In light of this opportunity, a high-level working group has come together to support the 10 high-burden countries (India, Nigeria, Democratic Republic of Congo, Pakistan, Ethiopia, Tanzania, Uganda, Bangladesh, Kenya and Niger) to develop, finance, and implement ambitious plans to scale-up effective treatment for diarrhea and pneumonia. The Initiative, led by UNICEF and the Clinton Health Access Initiative (CHAI), includes the Bill and Melinda Gates Foundation (BMGF), John Snow Inc. (JSI), Population Services International (PSI), the United Nations Secretary General Special Envoy for malaria (UNSE), and the World Health Organization (WHO), among others, and aims to achieve universal access of diarrhea and pneumonia treatment through both the public and private sectors. In order to capitalize on the growing focus on pneumonia and diarrhea, this Initiative started working in the fall of 2011, before the Overlooked Commodities Commission was fully conceptualized and launched.

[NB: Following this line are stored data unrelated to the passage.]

(** [np.where(cond, x, y)] for a condition of shape (Hc, Wc, 3), a triple
    [x] and an array [y] of shape (Hy, Wy, 3): the two leading axes are
    broadcast, the triple is repeated at every position. *)
Definition np_where (cond : array2 (bool * bool * bool)) (x : pixel)
    (y : image) : exn + image :=
  let '(hc, wc) := shape cond in
  let '(hy, wy) := shape y in
  match broadcast hc hy, broadcast wc wy with
  | Some h, Some w =>
      inr (tabulate h w (fun r c =>
             zip3 (fun (b : bool) (xv yv : Z) => if b then xv else yv)
                  (get (false, false, false) cond (bidx hc r) (bidx wc c))
                  x
                  (get black y (bidx hy r) (bidx wy c))))
  | _, _ => inl ValueError
  end.

(** [a.astype(np.uint8)]: every value reduced modulo 256. *)
Definition astype_uint8 (a : image) : image :=
  map (map (map3 (fun v => (v mod 256)%Z))) a.

(** Lines 106-109: the overlay of an edge map on the original image. *)
Definition overlay (original_image : image) (edges : array2 Z) : exn + image :=
  let colored_edges := cvtColor_GRAY2BGR edges in
  match np_where (gt0 colored_edges) white original_image with
  | inr a => inr (astype_uint8 a)
  | inl e => inl e
  end.

(** The edge map marks position (r, c): its value there is positive. *)
Definition edge_at (edges : array2 Z) (r c : nat) : bool :=
  (0 <? get 0%Z edges r c)%Z.

(** The overlay of an edge map on an image of the same shape, cell by cell. *)
Definition overlay_cell (original_image : image) (edges : array2 Z)
    (r c : nat) : pixel :=
  zip3 (fun (b : bool) (xv yv : Z) => if b then xv else yv)
       (edge_at edges r c, edge_at edges r c, edge_at edges r c)
       white
       (get black original_image r c).

(** ** The world the function runs in *)

(** The lines the function prints. *)
Inductive message : Type :=
| NoSegmentedFrames (name : string)
| FailedFirstFrame (name path : string)
| ErrorReading (name : string) (i : nat)
| VideoSaved (name path : string).

Definition str_of_nat (n : nat) : string :=
  NilEmpty.string_of_uint (Nat.to_uint n).

Definition render (m : message) : string :=
  match m with
  | NoSegmentedFrames name =>
      ("[" ++ name ++ "] No segmented frames available.")%string
  | FailedFirstFrame name path =>
      ("[" ++ name ++ "] Failed to read first frame: " ++ path)%string
  | ErrorReading name i =>
      ("[" ++ name ++ "] Error reading frame or mask at index "
           ++ str_of_nat i ++ ".")%string
  | VideoSaved name path =>
      ("[" ++ name ++ "] Video saved at: " ++ path)%string
  end.

(** What the function does to its surroundings, call by call. *)
Inductive event : Type :=
| EvMakedirs (dir : string)
| EvPrint (m : message)
| EvImread (path : string)
| EvVideoWriter (path : string) (fourcc : Z) (fps : Z) (frameSize : nat * nat)
| EvWrite (frame : image)
| EvProgress (n : nat)
| EvRelease
| EvDestroyAllWindows.

(** The paths that exist, and the calls made so far (oldest first). *)
Record world : Type := mkWorld {
  paths : list string;
  trace : list event
}.

(** A computation either returns or raises, and changes the world on the
    way; what was done before an exception stays done. *)
Definition M (A : Type) : Type := world -> (exn + A) * world.

Definition ret {A : Type} (a : A) : M A := fun w => (inr a, w).

Definition raise {A : Type} (e : exn) : M A := fun w => (inl e, w).

Definition bind {A B : Type} (m : M A) (k : A -> M B) : M B :=
  fun w =>
    match m w with
    | (inr a, w') => k a w'
    | (inl e, w') => (inl e, w')
    end.

Notation "x <- c1 ;; c2" := (bind c1 (fun x => c2))
  (at level 61, c1 at next level, right associativity).
Notation "c1 ;; c2" := (bind c1 (fun _ => c2))
  (at level 61, right associativity).

Definition emit (e : event) : M unit :=
  fun w => (inr tt, mkWorld (paths w) (trace w ++ [e])).

Definition os_path_exists (p : string) : M bool :=
  fun w => (inr (existsb (String.eqb p) (paths w)), w).

(** [posixpath.split(p)]: [p] cut after its last separator, [(p[:i], p[i:])]
    with [i = p.rfind('/') + 1]. *)
Fixpoint split_last_sep (p : string) : string * string :=
  match p with
  | EmptyString => (EmptyString, EmptyString)
  | String c rest =>
      let '(head, tail) := split_last_sep rest in
      match head with
      | EmptyString =>
          if Ascii.eqb c "/" then (String c EmptyString, tail)
          else (EmptyString, String c tail)
      | String _ _ => (String c head, tail)
      end
  end.

(** [s.rstrip('/')] *)
Fixpoint rstrip_sep (s : string) : string :=
  match s with
  | EmptyString => EmptyString
  | String c rest =>
      match rstrip_sep rest with
      | EmptyString =>
          if Ascii.eqb c "/" then EmptyString else String c EmptyString
      | String _ _ as r => String c r
      end
  end.

(** [posixpath.split]: the head loses its trailing separators unless it
    consists of separators only. *)
Definition posix_split (p : string) : string * string :=
  let '(head, tail) := split_last_sep p in
  (match rstrip_sep head with
   | EmptyString => head
   | String _ _ as stripped => stripped
   end, tail).

(** The directories [os.makedirs(name)] makes, outermost first, when
    [existing] are the paths that exist: the missing parents, found by
    splitting the name again and again, and then [name] itself (not for a
    name that ends in [/.] whose parent was missing).  The head is shorter
    than the name at every recursive call, so [String.length name] steps
    are enough ([makedirs_made_fuel]). *)
Definition makedirs_split (name : string) : string * string :=
  let '(head, tail) := posix_split name in
  if String.eqb tail EmptyString then posix_split head else (head, tail).

Fixpoint makedirs_made (fuel : nat) (existing : list string) (name : string)
    : list string :=
  let '(head, tail) := makedirs_split name in
  if (negb (String.eqb head EmptyString) && negb (String.eqb tail EmptyString)
      && negb (existsb (String.eqb head) existing))%bool then
    match fuel with
    | 0 => [name]
    | S fuel' =>
        let made := makedirs_made fuel' existing head in
        if String.eqb tail "." then made else made ++ [name]
    end
  else [name].

(** [os.makedirs(p)] for a name [p] that does not exist: [p] is made with
    every parent directory that is missing.  The empty name, which the
    system call refuses, is no name of a directory: what is stated about
    the directory is stated for a name that is not empty. *)
Definition os_makedirs (p : string) : M unit :=
  fun w =>
    (inr tt,
     mkWorld (paths w ++ makedirs_made (String.length p) (paths w) p)
             (trace w ++ [EvMakedirs p])).

Definition print (m : message) : M unit := emit (EvPrint m).

(** [l[i]]: out of range raises. *)
Definition index {A : Type} (l : list A) (i : nat) : M A :=
  match nth_error l i with
  | Some x => ret x
  | None => raise (IndexError i)
  end.

Definition lift {A : Type} (r : exn + A) : M A :=
  match r with
  | inr a => ret a
  | inl e => raise e
  end.

(** [for i in <indices>: body(i)] *)
Fixpoint for_each (indices : list nat) (body : nat -> M unit) : M unit :=
  match indices with
  | [] => ret tt
  | i :: rest => body i ;; for_each rest body
  end.

Definition for_range (n : nat) (body : nat -> M unit) : M unit :=
  for_each (seq 0 n) body.

(** [os.path.join(a, b)] as on POSIX. *)
Definition starts_with_sep (s : string) : bool :=
  match s with
  | String c _ => Ascii.eqb c "/"
  | EmptyString => false
  end.

Fixpoint ends_with_sep (s : string) : bool :=
  match s with
  | EmptyString => false
  | String c EmptyString => Ascii.eqb c "/"
  | String _ rest => ends_with_sep rest
  end.

Definition os_path_join (a b : string) : string :=
  if starts_with_sep b then b
  else if (String.eqb a EmptyString || ends_with_sep a)%bool then (a ++ b)%string
  else (a ++ "/" ++ b)%string.

(** [cv2.VideoWriter_fourcc(c1, c2, c3, c4)] *)
Definition VideoWriter_fourcc (c1 c2 c3 c4 : ascii) : Z :=
  let code (c : ascii) := Z.land (Z.of_nat (nat_of_ascii c)) 255 in
  (code c1 + Z.shiftl (code c2) 8 + Z.shiftl (code c3) 16
   + Z.shiftl (code c4) 24)%Z.

Definition video_writer_write (frame : image) : M unit := emit (EvWrite frame).
Definition video_writer_release : M unit := emit EvRelease.
Definition cv2_destroyAllWindows : M unit := emit EvDestroyAllWindows.

Section Pipeline.

(** [cv2.imread]: the decoded image, or [None] when the file cannot be
    read.  The images on disk do not change during a run. *)
Variable imread : string -> option image.

(** [cv2.Canny(image, threshold1, threshold2)]: the edge map of an image. *)
Variable Canny : image -> Z -> Z -> array2 Z.

(** Whether [cv2.VideoWriter(path, fourcc, fps, frameSize)] can open its
    container ([isOpened()]): OpenCV decides, from the codec, the rate and
    the frame size. *)
Variable writer_opens : string -> Z -> Z -> nat * nat -> bool.

(** [cv2.VideoWriter(path, fourcc, fps, frameSize)], for a rate that a
    double holds: the container file is on disk when the writer could open
    it; the constructor returns a writer either way. *)
Definition cv2_VideoWriter (path : string) (fourcc fps : Z)
    (frameSize : nat * nat) : M unit :=
  fun w =>
    (inr tt,
     mkWorld (paths w ++
                (if writer_opens path fourcc fps frameSize then [path]
                 else []))
             (trace w ++ [EvVideoWriter path fourcc fps frameSize])).

Definition cv2_imread (path : string) : M (option image) :=
  emit (EvImread path) ;; ret (imread path).

(** Lines 95-115: the body of the loop, for the index [i]. *)
Definition loop_body (output_video_name : string)
    (segmented_frames masks : list string) (progress_callback : bool)
    (low_threshold high_threshold : Z) (i : nat) : M unit :=
  frame_path <- index segmented_frames i ;;
  original_image <- cv2_imread frame_path ;;
  mask_path <- index masks i ;;
  mask <- cv2_imread mask_path ;;
  match original_image, mask with
  | Some original_image, Some mask =>
      let edges := Canny mask low_threshold high_threshold in
      contoured_image <- lift (overlay original_image edges) ;;
      video_writer_write contoured_image ;;
      if progress_callback then emit (EvProgress (i + 1)) else ret tt
  | _, _ =>
      print (ErrorReading output_video_name i)
  end.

The Initiative is pursuing multiple, simultaneous efforts at the global and country levels to support the development and implementation of these plans. The timeline for these efforts is ambitious – with the goal of finalizing comprehensive, costed national plans by early 2012. This will allow the execution of plans to begin in 2012, driving towards universal coverage of appropriate treatments for diarrhea and pneumonia in children by 2015 across these 10 focal countries.